I would like to create a loop that iterates through the df to create a list of matrices for each cluster size such that a matrix for each cluster size includes multiple unique aggregates of plots. Given my example data frame, cluster sizes can range from the aggregation of 1 plot to all 6 plots combined. For example, for cluster size=1, a single plot is its own cluster, so results are simply the frequency of each species in that plot. For a cluster of size =2, a cluster is defined as the aggregation of two plots. Results will be the sum of frequencies for each species across TWO aggregated plots.

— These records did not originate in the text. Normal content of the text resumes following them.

(** Task 0 waits for task 1, which is blocked and never exits: the wait is over at
    once. *)
Lemma blocked_task_resumes_witness :
  ∃ t' s', syscall_entry demo_wait_regs (demo_pair TASK_BLOCKED) = Ok (FrameAt 0xA00000) s' ∧
    current_task s' = 0 ∧ tasks s' !! 0%nat = Some t' ∧ t_state t' = TASK_RUNNING.
Proof.
  set (s := demo_pair TASK_BLOCKED). set (s1 := run_state (syscall_handler 7 9 0 0 0) s).
  set (s2 := run_state (save_frame (r_set_rax 0 demo_wait_regs)) s1).
  assert (E1 : syscall_handler 7 9 0 0 0 s = Ok 0 s1) by (vm_compute; reflexivity).
  assert (E2 : save_frame (r_set_rax 0 demo_wait_regs) s1 = Ok tt s2) by (vm_compute; reflexivity).
  assert (Hn : num_tasks s1 = 2) by (vm_compute; reflexivity).
  assert (Hc : current_task s1 = 0) by (vm_compute; reflexivity).
  set (t := default task_zero (tasks s1 !! 0%nat)).
  destruct (blocked_task_resumes demo_wait_regs s 0 s1 s2 t E1 E2) as (t' & s' & H1 & H2 & H3 & H4).
  - unfold sched_ok. rewrite Hn, Hc. replace (length (tasks s1)) with 64%nat by (vm_compute; reflexivity). lia.
  - rewrite Hn. intros l Hl. assert (l = 1) as -> by lia. unfold after. rewrite Hn, Hc.
    change (Z.to_nat ((0 + 1) mod 2)) with 1%nat. intros (t1 & Ht1 & Hst).
    assert (Hb : t_state <$> tasks s1 !! 1%nat = Some TASK_BLOCKED) by (vm_compute; reflexivity).
    change (tasks s1 !! 1%nat = Some t1) in Ht1. rewrite Ht1 in Hb. simpl in Hb. congruence.
  - rewrite Hc. vm_compute. reflexivity.
  - left. vm_compute. reflexivity.
  - rewrite Hc in H2, H3. exists t', s'. split; [exact H1|]. split; [exact H2|]. split; [exact H3|exact H4].
Defined.
Lemma regs_rax_range v r :
  0 ≤ v < 2 ^ 64 → Forall (λ w, 0 ≤ w < 2 ^ 64) (regs_words r) → Forall (λ w, 0 ≤ w < 2 ^ 64) (regs_words (r_set_rax v r)).
Proof.
  intros Hv Hr. replace (regs_words (r_set_rax v r)) with (<[14%nat := v]> (regs_words r)) by reflexivity.
  by apply Forall_insert.
Qed.

(** A call that leaves memory alone: the frame is saved with the result in rax and
    the next task chosen. *)
Lemma syscall_trap W r cr2 s v ts cur tc tc' :
  r_int_no r = 0x80 → Forall (λ w, 0 ≤ w < 2 ^ 64) (regs_words r) → caller W s cur tc →
  syscall_handler (r_rax r) (r_rdi r) (r_rsi r) (r_rdx r) (r_rcx r) s = Ok v (set_tasks ts s) → 0 ≤ v < 2 ^ 64 →
  length ts = length (tasks s) → ts !! cur = Some tc' → t_stack_phys tc' = t_stack_phys tc → t_state tc' ≠ TASK_EXITED →
  let st := if bool_decide (t_state tc' = TASK_BLOCKED) then TASK_BLOCKED else TASK_READY in
  ∃ m', isr_handler r cr2 s =
      choose (set_tasks (<[cur := t_set_state st (t_set_rsp (t_stack_phys tc) tc')]> ts) (set_mem m' s)) ∧
    frame_at m' (t_stack_phys tc) = regs_words (r_set_rax v r).
Proof.
  intros Hn Hreg [Hw (fl & Hf & Hnin) Hs Hc Ht HW Hfr] Ev Hv Hl Ht' Hsp Hex st. pose proof (lookup_lt_Some _ _ _ Ht') as Hlt.
  pose proof Hs as [Hnum _]. set (s1 := set_tasks ts s) in *.
  destruct (save_frame_runs W s1 fl cur tc' (r_set_rax v r)) as (m' & Esf & Hframe & _); rewrite ?Hsp; try done.
  { destruct Hw. by split. } { destruct Hf. by split. } { by apply regs_rax_range. }
  rewrite Hsp in *. exists m'. split; [|done]. set (t1 := t_set_rsp (t_stack_phys tc) tc') in *.
  unfold isr_handler. cbv zeta. rewrite Hn. cbn [Z.leb Z.compare Pos.compare Pos.compare_cont andb Z.eqb Pos.eqb].
  unfold syscall_entry. step_by ltac:(exact Ev). cbv zeta. step_by ltac:(reflexivity).
  replace (1 <? num_tasks s1) with true by (change (num_tasks s1) with (num_tasks s); lia).
  step_by ltac:(exact Esf). step_by ltac:(reflexivity).
  change (set_tasks (<[cur := t1]> (tasks s1)) (set_mem m' s1)) with (set_tasks (<[cur := t1]> ts) (set_mem m' s)).
  change (current_task (set_tasks _ _)) with (current_task s). rewrite Hc.
  assert (Hcur : <[cur := t1]> ts !! Z.to_nat (Z.of_nat cur) = Some t1) by (rewrite Nat2Z.id; by apply list_lookup_insert_eq).
  step_by ltac:(apply (get_task_eq _ _ t1); [lia|exact Hcur]). unfold is_blocked, is_exited.
  change (t_state t1) with (t_state tc'). rewrite (bool_decide_eq_false_2 (t_state tc' = TASK_EXITED)) by done.
  unfold choose. subst st. case_bool_decide as Hb; cbn [negb andb when].
  - step_by ltac:(reflexivity). do 4 f_equal. rewrite <- Hb. by destruct tc'.
  - step_by ltac:(apply (upd_task_eq _ _ _ t1); [lia|exact Hcur]). cbn [tasks set_tasks set_mem].
    by rewrite Nat2Z.id, list_insert_insert_eq.
Qed.

Lemma current_pid_eq s cur tc :
  current_task s = Z.of_nat cur → tasks s !! cur = Some tc → current_pid s = Ok (t_pid tc) s.
Proof.
  intros Hc Htc. unfold current_pid. step_by ltac:(reflexivity). rewrite Hc. replace (Z.of_nat cur <? 0) with false by lia.
  by step_by ltac:(apply (get_task_eq _ _ tc); [lia|by rewrite Nat2Z.id]).
Qed.

Lemma int_result_eq (m : M Z) s v s' : m s = Ok v s' → int_result m s = Ok (u64 v) s'.
Proof. intros E. unfold int_result. by step_by ltac:(exact E). Qed.

(** ** Messages *)

(** Receiving the only message of a queue. *)
Lemma recv_only s k t msg pa sender type bs :
  current_task s = Z.of_nat k → tasks s !! k = Some t → ring_ok t → inbox t = [(sender, type, bs)] →
  0 ≤ sender < 2 ^ 64 → 0 ≤ type < 2 ^ 64 → buffer s msg pa 11 →
  ∃ s', sys_recv msg s = Ok 0 s' ∧ mget (mem s') pa = sender ∧ mget (mem s') (pa + 8) = type ∧
    mget (mem s') (pa + 80) = Z.of_nat (length bs) ∧
    ∀ i b, bs !! i = Some b → byte_at (mem s') (pa + 16 + Z.of_nat i) = b.
Proof.
  intros Hc Ht Hr Hin Hse Hty Hbuf.
  assert (Hcnt : 0 < t_ipc_count t).
  { pose proof (inbox_length t Hr) as El. rewrite Hin in El. simpl in El. lia. }
  destruct (sys_recv_runs s msg pa t) as (m' & E & [D1 D2 D3 D4 _]); rewrite ?Hc, ?Nat2Z.id; try done; [lia|].
  eexists. split; [exact E|]. cbn [mem set_tasks set_mem].
  destruct (pop_ok t Hr Hcnt) as [_ Hi']. rewrite Hin in Hi'. injection Hi' as E1 E2 E3 _.
  set (x := slot t (t_ipc_tail t)) in *. assert (Hx : msg_ok x).
  { destruct Hr as [Hl' Htl' _ _ Hm']. unfold x, slot. rewrite Z.mod_small by lia.
    destruct (t_ipc_queue t !! _) as [y|] eqn:Ey; simpl; [|apply lookup_ge_None in Ey; lia].
    rewrite Forall_forall in Hm'. apply Hm'. by eapply list_elem_of_lookup_2. }
  destruct Hx as (Hx1 & Hx2 & _).
  assert (Hlen : length bs = Z.to_nat (msg_length x)) by (rewrite E3, length_take; lia).
  rewrite D1, D2, D3, <- E1, <- E2. rewrite !u64_small by done. split_and!; [done|done|lia|].
  intros i b Hib. assert (Hlt := lookup_lt_Some _ _ _ Hib).
  specialize (D4 (Z.of_nat i) ltac:(lia)). rewrite Nat2Z.id in D4.
  rewrite E3, lookup_take_lt in Hib by lia. congruence.
Qed.

(** C4: What one process sends is what another receives.  A task traps with a send
    to another live task whose queue is empty; the trap returns, with result 0 in
    the caller's saved frame.  After any number of timer interrupts, when the
    target has the processor, and whatever user code did to memory in between, the
    target's receive returns 0 and its buffer holds the sender's pid, the type,
    the length and the bytes.  The buffer is one of the target's address space:
    the processor then uses the target's own page tables. *)
Theorem send_recv_roundtrip W s cur tc r cr2 k t bs :
  caller W s cur tc → Forall (λ w, 0 ≤ w < 2 ^ 64) (regs_words r) → t_state tc = TASK_RUNNING → 0 ≤ t_pid tc < 2 ^ 64 →
  r_int_no r = 0x80 → r_rax r = 2 → send_target (r_rdi r) s = Some (k, t) → k ≠ cur → ring_ok t → inbox t = [] →
  length bs = Z.to_nat (r_rcx r `min` 64) →
  (∀ i b, bs !! i = Some b → load8 (u64 (r_rdx r + Z.of_nat i)) s = Ok b s) →
  ∃ res s1, isr_handler r cr2 s = Ok res s1 ∧
    frame_at (mem s1) (t_stack_phys tc) = regs_words (r_set_rax 0 r) ∧
    ∀ n s2, turns n s1 s2 → current_task s2 = Z.of_nat k →
      (t_pml4_phys t ≠ 0 → cr3 s2 = t_pml4_phys t) ∧
      ∀ m msg pa x y z, buffer (set_mem m s2) msg pa 11 →
        ∃ s3, syscall_handler 3 msg x y z (set_mem m s2) = Ok 0 s3 ∧
          mget (mem s3) pa = t_pid tc ∧ mget (mem s3) (pa + 8) = r_rsi r ∧
          mget (mem s3) (pa + 80) = Z.of_nat (length bs) ∧
          ∀ i b, bs !! i = Some b → byte_at (mem s3) (pa + 16 + Z.of_nat i) = b.
Proof.
  intros Hca Hreg Hrun Hpid Hn Hax Hf Hne Hr Hin Hbs Hb. pose proof Hca as [_ _ Hs Hc Htc _ _]. pose proof Hs as [Hnum Hcb].
  assert (Hrcx : 0 ≤ r_rcx r < 2 ^ 64) by by apply (Forall_lookup_1 _ _ 12%nat _ Hreg).
  assert (Hrsi : 0 ≤ r_rsi r < 2 ^ 64) by by apply (Forall_lookup_1 _ _ 10%nat _ Hreg).
  assert (Hcnt : t_ipc_count t = 0).
  { pose proof (inbox_length t Hr) as E. rewrite Hin in E. simpl in E. lia. }
  assert (Hcp := current_pid_eq s cur tc Hc Htc).
  destruct (sys_send_runs s (r_rdi r) (r_rsi r) (r_rdx r) (r_rcx r) k t (t_pid tc) bs) as (mg & E & Hok & Hv);
    [unfold table_ok; lia|done|done|lia|done|lia|done|done|].
  destruct (push_ok t mg Hr ltac:(lia) Hok) as [Hr1 Hi1]. destruct (wake_ring _ Hr1) as [Hr2 Hi2].
  destruct (find_task_Some s _ _ _ Hf) as (Ht & _). pose proof (lookup_lt_Some _ _ _ Ht) as Hlt.
  set (t' := wake (ring_push (put_slot t mg))) in *. set (ts := <[k := t']> (tasks s)) in *.
  assert (Hinb : inbox t' = [(t_pid tc, r_rsi r, bs)]) by by rewrite Hi2, Hi1, Hin, Hv.
  assert (Hcur : ts !! cur = Some tc) by by (unfold ts; rewrite list_lookup_insert_ne).
  assert (Htk : ts !! k = Some t') by by (unfold ts; rewrite list_lookup_insert_eq).
  assert (Hpm : t_pml4_phys t' = t_pml4_phys t) by (unfold t', wake; by destruct (is_blocked _)).
  destruct (syscall_trap W r cr2 s 0 ts cur tc tc) as (m' & Et & Hfm); try done.
  { rewrite Hax. exact (int_result_eq _ _ _ _ E). }
  { unfold ts. by rewrite length_insert. } { by rewrite Hrun. }
  rewrite Hrun in Et. cbn [bool_decide decide_rel] in Et. set (s0 := set_tasks _ (set_mem m' s)) in Et.
  assert (Hs' : sched_ok (set_tasks ts s)) by (unfold sched_ok, ts; simpl; rewrite length_insert; lia).
  assert (Hs0 : sched_ok s0) by (unfold sched_ok, s0, ts; simpl; rewrite !length_insert; lia).
  destruct (choose_spec s0 Hs0) as (next & tn & s1 & Ech & _ & _ & _ & _ & _ & _ & Hm & _); [change (current_task s0) with (current_task s); lia|].
  exists (FrameAt (t_rsp tn)), s1. split_and!; [by rewrite Et|by rewrite Hm|].
  pose proof (choose_follows (set_tasks ts s) s0 cur tc _ _ s1 Hs' Hc Hcur (kept_intro _ _ tc) eq_refl eq_refl eq_refl Ech)
    as Hfo. intros n s2 Htu Hk2. apply (turns_follow _ _ _ Htu) in Hfo as [_ _ Hfo Hsp].
  destruct (Hfo k t' Htk) as (t2 & Ht2 & Hkt). rewrite Hk2, Nat2Z.id in Hsp. split.
  - intros Hp. rewrite <- Hpm in Hp |- *. replace (t_pml4_phys t') with (t_pml4_phys t2) in * by (by rewrite Hkt). by apply Hsp.
  - intros m msg pa x y z Hbuf. destruct (kept_ring _ _ Hkt Hr2) as (Hr3 & Hi3 & _).
    destruct (recv_only (set_mem m s2) k t2 msg pa (t_pid tc) (r_rsi r) bs) as (s3 & E3 & Hcon); try done; [congruence|].
    exists s3. split; [exact (int_result_eq _ _ _ _ E3)|done].
Qed.

(** ** Wait and exit *)

Lemma sys_wait_eq s pid cur k t tc :
  table_ok s → current_task s = Z.of_nat cur → cur ≠ k →
  list_find (λ t, (t_pid t =? pid) = true) (live_tasks s) = Some (k, t) → t_state t ≠ TASK_EXITED →
  tasks s !! cur = Some tc →
  sys_wait pid s = Ok 0 (set_tasks
    (<[cur := t_set_state TASK_BLOCKED tc]> (<[k := t_set_wait_idx (Z.of_nat cur) t]> (tasks s))) s).
Proof.
  intros Hs Hc Hne Hf Hst Htc. destruct (find_task_Some s _ _ _ Hf) as (Ht & _ & _ & _).
  unfold sys_wait. step_by ltac:(by apply find_task_eq). rewrite Hf. cbn [fmap option_fmap option_map fst].
  step_by ltac:(apply (get_task_eq _ _ t); rewrite ?Nat2Z.id; [lia|done]). unfold is_exited.
  rewrite bool_decide_eq_false_2 by done. step_by ltac:(reflexivity). rewrite Hc.
  step_by ltac:(apply (upd_task_eq _ _ _ t); rewrite ?Nat2Z.id; [lia|done]).
  step_by ltac:(apply (upd_task_eq _ _ _ tc); simpl; rewrite ?Nat2Z.id; [lia|];
    rewrite list_lookup_insert_ne by done; done).
  simpl. by rewrite !Nat2Z.id.
Qed.

(** Another task of the table is some places on. *)
Lemma after_reaches s k cur :
  sched_ok s → current_task s = Z.of_nat cur → k ≠ cur → Z.of_nat k < num_tasks s →
  ∃ l, 1 ≤ l < num_tasks s ∧ after s l = Z.of_nat k.
Proof.
  intros [Hn Hb] Hc Hne Hk. exists ((Z.of_nat k - Z.of_nat cur) mod num_tasks s).
  assert (Hr := Z.mod_pos_bound (Z.of_nat k - Z.of_nat cur) (num_tasks s) ltac:(lia)). split.
  - enough ((Z.of_nat k - Z.of_nat cur) mod num_tasks s ≠ 0) by lia. intros Hz.
    apply Z.mod_divide in Hz as [z Hz]; [|lia]. assert (z = 0) by nia. lia.
  - unfold after. rewrite Hc, Zplus_mod_idemp_r. replace (_ + _) with (Z.of_nat k) by lia. apply Z.mod_small. lia.
Qed.
(** ** Interrupts of the waiting kernel *)

(** For an interrupt of ring 0, [irq_handler] is [kernel_irq] and a return. *)
Lemma irq_handler_kernel r s :
  from_user r = false → irq_handler r s = (kernel_irq (r_int_no r) ;; mret (Return r)) s.
Proof.
  intros Hu. unfold irq_handler, kernel_irq. cbv zeta. rewrite Hu.
  unfold mbind, M_bind. destruct (irq_eoi _ s) as [[] s1| | | |]; try done.
  destruct (when _ timer_tick s1) as [[] s2| | | |]; try done. unfold gets. by rewrite andb_false_r.
Qed.

Lemma kernel_irq_returns n s :
  wf s → 0 ≤ ticks s < 2 ^ 64 - 1 →
  ∃ s', kernel_irq n s = Ok tt s' ∧ wf s' ∧ current_task s' = current_task s ∧ irq_tape s' = irq_tape s ∧
    ticks s' = ticks s + (if decide (n = 32) then 1 else 0).
Proof.
  intros Hs Hk. assert (E1 : ∃ h, irq_eoi n s = Ok tt (set_io h s)).
  { unfold irq_eoi. destruct (40 <=? n); eexists; reflexivity. }
  destruct E1 as [h E1]. set (s1 := set_io h s) in *.
  set (s2 := if decide (n = 32) then set_ticks (u64 (ticks s1 + 1)) s1 else s1).
  assert (E2 : when (n =? 32) timer_tick s1 = Ok tt s2).
  { unfold s2. destruct (decide (n = 32)) as [->|Hne]; [done|]. by replace (n =? 32) with false by lia. }
  assert (Hs2 : wf s2 ∧ irq_tape s2 = irq_tape s ∧ ticks s2 = ticks s + (if decide (n = 32) then 1 else 0)).
  { unfold s2. destruct (decide (n = 32)); (split; [by apply (on_objs_wf s)|]; split; [done|]); simpl; [|lia].
    rewrite u64_small; lia. }
  destruct Hs2 as (Hw2 & Ht2 & Hk2).
  assert (E3 : ∃ s', when (n =? 33) keyboard_irq s2 = Ok tt s' ∧ irq_tape s' = irq_tape s2 ∧ ticks s' = ticks s2).
  { destruct (n =? 33); [|by exists s2]. by apply keyboard_irq_returns. }
  destruct E3 as (s' & E3 & Ht3 & Hk3). assert (E : kernel_irq n s = Ok tt s').
  { unfold kernel_irq. step_by ltac:(exact E1). step_by ltac:(exact E2). exact E3. }
  destruct (wf_kernel_irq (current_task s) n s tt s' (conj Hs eq_refl) E) as [Hw Hcur].
  exists s'. split_and!; [done|done|done|congruence|congruence].
Qed.

(** *** [sys_nanosleep] *)

(** The timer interrupts on a tape. *)
Definition timer_count (tape : list Z) : Z := Z.of_nat (length (filter (λ n, n = 32) tape)).

Lemma timer_count_cons n tape : timer_count (n :: tape) = (if decide (n = 32) then 1 else 0) + timer_count tape.
Proof. unfold timer_count. rewrite filter_cons. destruct (decide (n = 32)); simpl; lia. Qed.

Lemma timer_count_nonneg tape : 0 ≤ timer_count tape.
Proof. unfold timer_count. lia. Qed.

(** The wait, after [start]: it consumes the shortest prefix of the tape that has
    the missing ticks, or the whole tape and halts. *)
Lemma sleep_loop_spec tape : ∀ fuel s start target,
  (length tape < fuel)%nat → irq_tape s = tape → wf s → 0 ≤ current_task s → 0 ≤ start ≤ ticks s →
  ticks s + Z.of_nat (length tape) < 2 ^ 64 - 1 →
  if decide (start + target ≤ ticks s + timer_count tape) then
    ∃ used rest s', tape = used ++ rest ∧ sleep_loop fuel start target s = Ok tt s' ∧ irq_tape s' = rest ∧
      timer_count used = Z.max 0 (start + target - ticks s) ∧ ticks s' = ticks s + timer_count used ∧
      wf s' ∧ current_task s' = current_task s ∧
      (∀ u, u `prefix_of` used → u ≠ used → timer_count u < start + target - ticks s)
  else ∃ s', sleep_loop fuel start target s = Halted s'.
Proof.
  induction tape as [|n tape IH]; intros fuel s start target Hf Htape Hs Hc Hst Hk; (destruct fuel as [|fuel]; [simpl in Hf; lia|]).
  all: assert (Hu : u64 (ticks s - start) = ticks s - start) by (apply u64_small; lia).
  all: cbn [sleep_loop]; rewrite (bind_Ok (gets ticks) _ s (ticks s) s eq_refl); rewrite Hu.
  all: assert (Hdone : start + target ≤ ticks s → (ticks s - start <? target) = false) by (intros; lia).
  all: destruct (decide (start + target ≤ ticks s)) as [Hd|Hd].
  1,3: rewrite Hdone by done; rewrite decide_True by (pose proof (timer_count_nonneg (irq_tape s)) as Hnn; rewrite Htape in Hnn; lia);
    exists [], (irq_tape s), s; (split_and!; [by rewrite Htape|done|done|unfold timer_count; simpl; lia|
      unfold timer_count; simpl; lia|done|done|by intros u ->%prefix_nil_inv]).
  all: replace (ticks s - start <? target) with true by lia.
  all: destruct (lookup_lt_is_Some_2 (tasks s) (Z.to_nat (current_task s))) as [t Ht];
    [rewrite (wf_len _ Hs); pose proof (wf_cur _ Hs); lia|].
  all: rewrite (bind_Ok (gets current_task) _ s (current_task s) s eq_refl).
  all: pose proof (upd_task_eq s (current_task s) (t_set_state TASK_BLOCKED) t Hc Ht) as Eu;
    rewrite (bind_Ok _ _ _ _ _ Eu).
  all: set (s1 := set_tasks _ s).
  all: assert (Hs1 : wf s1) by (eapply hoare_upd_task; [|exact Hs|exact Eu]; intros; by apply benign_state).
  - rewrite decide_False by (unfold timer_count; simpl; lia). exists s1. unfold hlt_once, mbind, M_bind, gets.
    change (irq_tape s1) with (irq_tape s). by rewrite Htape.
  - set (s2 := set_irq_tape tape s1). assert (Hs2 : wf s2) by by apply (on_objs_wf s1).
    assert (Hk2 : 0 ≤ ticks s2 < 2 ^ 64 - 1) by (simpl in Hk |- *; lia).
    destruct (kernel_irq_returns n s2 Hs2 Hk2) as (s3 & E3 & Hs3 & Hc3 & Ht3 & Hk3).
    assert (Eh : hlt_once s1 = Ok tt s3).
    { unfold hlt_once. step_by ltac:(reflexivity). change (irq_tape s1) with (irq_tape s). rewrite Htape.
      step_by ltac:(reflexivity). exact E3. }
    rewrite (bind_Ok _ _ _ _ _ Eh). change (ticks s2) with (ticks s) in Hk3.
    change (current_task s2) with (current_task s) in Hc3.
    rewrite timer_count_cons. simpl in Hf, Hk.
    assert (Hone : 0 ≤ (if decide (n = 32) then 1 else 0) ≤ 1) by (destruct (decide (n = 32)); lia).
    specialize (IH fuel s3 start target ltac:(lia) Ht3 Hs3 ltac:(lia) ltac:(lia) ltac:(lia)).
    destruct (decide (start + target ≤ ticks s3 + timer_count tape)) as [Hle|Hle].
    + rewrite decide_True by lia. destruct IH as (used & rest & s' & -> & E & Hr & Hcnt & Hk' & Hw & Hcur & Hmin).
      exists (n :: used), rest, s'. rewrite timer_count_cons. split_and!; [done|done|done|lia|lia|done|congruence|].
      intros [|n' u] Hpre Hne; [unfold timer_count; simpl; lia|].
      apply prefix_cons_inv_1 in Hpre as Hn'. apply prefix_cons_inv_2 in Hpre. subst n'.
      rewrite timer_count_cons. specialize (Hmin u Hpre ltac:(congruence)). lia.
    + rewrite decide_False by lia. exact IH.
Qed.

(** C27: [sys_nanosleep] sleeps for [ns / 2000000] timer ticks, rounded down: never
    more, and for a time that is no multiple of a tick one tick less than the
    "at least N nanoseconds" of the README.  If enough timer interrupts are to
    come it returns 0 after the shortest sequence of interrupts that contains them
    (every shorter one has fewer), with the task RUNNING; otherwise the processor
    stays halted.  Other interrupts do not end the sleep, and a sleep of less than
    one tick takes no interrupt at all. *)
Theorem sys_nanosleep_sleeps ns s :
  wf s → 0 ≤ current_task s → 0 ≤ ns → 0 ≤ ticks s → ticks s + Z.of_nat (length (irq_tape s)) < 2 ^ 64 - 1 →
  let target := ns / 2000000 in
  if decide (target ≤ timer_count (irq_tape s)) then
    ∃ used rest s' t', irq_tape s = used ++ rest ∧ sys_nanosleep ns s = Ok 0 s' ∧ irq_tape s' = rest ∧
      timer_count used = target ∧ (∀ u, u `prefix_of` used → u ≠ used → timer_count u < target) ∧
      ticks s' = ticks s + target ∧
      tasks s' !! Z.to_nat (current_task s) = Some t' ∧ t_state t' = TASK_RUNNING ∧ wf s'
  else ∃ s', sys_nanosleep ns s = Halted s'.
Proof.
  intros Hs Hc Hns Hk Hlen target. assert (Ht : 0 ≤ target) by (apply Z.div_pos; lia).
  pose proof (sleep_loop_spec (irq_tape s) (S (length (irq_tape s))) s (ticks s) target ltac:(lia) eq_refl Hs Hc
    ltac:(lia) Hlen) as Hl.
  assert (E0 : sys_nanosleep ns s = (sleep_loop (S (length (irq_tape s))) (ticks s) target ;;
    cur ← gets current_task; upd_task cur (t_set_state TASK_RUNNING) ;; mret 0) s) by reflexivity.
  destruct (decide (target ≤ timer_count (irq_tape s))) as [Hle|Hgt].
  - rewrite decide_True in Hl by lia. destruct Hl as (used & rest & s1 & Htape & E & Hr & Hcnt & Hk1 & Hw & Hcur & Hmin).
    destruct (lookup_lt_is_Some_2 (tasks s1) (Z.to_nat (current_task s))) as [t Hct].
    { rewrite (wf_len _ Hw). pose proof (wf_cur _ Hs). lia. }
    rewrite <- Hcur in Hct.
    assert (Eu := upd_task_eq s1 (current_task s1) (t_set_state TASK_RUNNING) t ltac:(lia) Hct).
    eexists used, rest, _, (t_set_state TASK_RUNNING t). split_and!; [done| | | |..].
    + rewrite E0. step_by ltac:(exact E). step_by ltac:(reflexivity). step_by ltac:(exact Eu). reflexivity.
    + exact Hr.
    + lia.
    + intros u Hu Hne. specialize (Hmin u Hu Hne). lia.
    + simpl. lia.
    + simpl. rewrite <- Hcur. apply list_lookup_insert_eq. by eapply lookup_lt_Some.
    + done.
    + by destruct (hoare_run (current_task s1) s1 tt _ (conj Hw eq_refl) Eu).
  - rewrite decide_False in Hl by lia. destruct Hl as [s' E]. exists s'. rewrite E0. unfold mbind at 1, M_bind at 1.
    by rewrite E.
Qed.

Similarly, for a cluster of size=3, a cluster is defined as the aggregation of THREE plots and results are the sums of frequencies for each species across THREE aggregated plots.

For n cluster sizes, plots can be aggregated i times to achieve a cluster of that size. For example, in a cluster size of 2 we may aggregate: plot 1 & plot 2, plot 2 & plot 3 AND plot 5 & plot 10.

I wish to cluster using a moving window method. So, for a cluster size of 2, plots would be aggregated as follows: 1&2, 2&3, 3&4, 4&5.....11&12.

I imagine the way to go about this is to loop through the original data frame or matrix and output a new matrix for each cluster size. Below I provide examples of output matrices for cluster sizes 1-3 for the example data frame above.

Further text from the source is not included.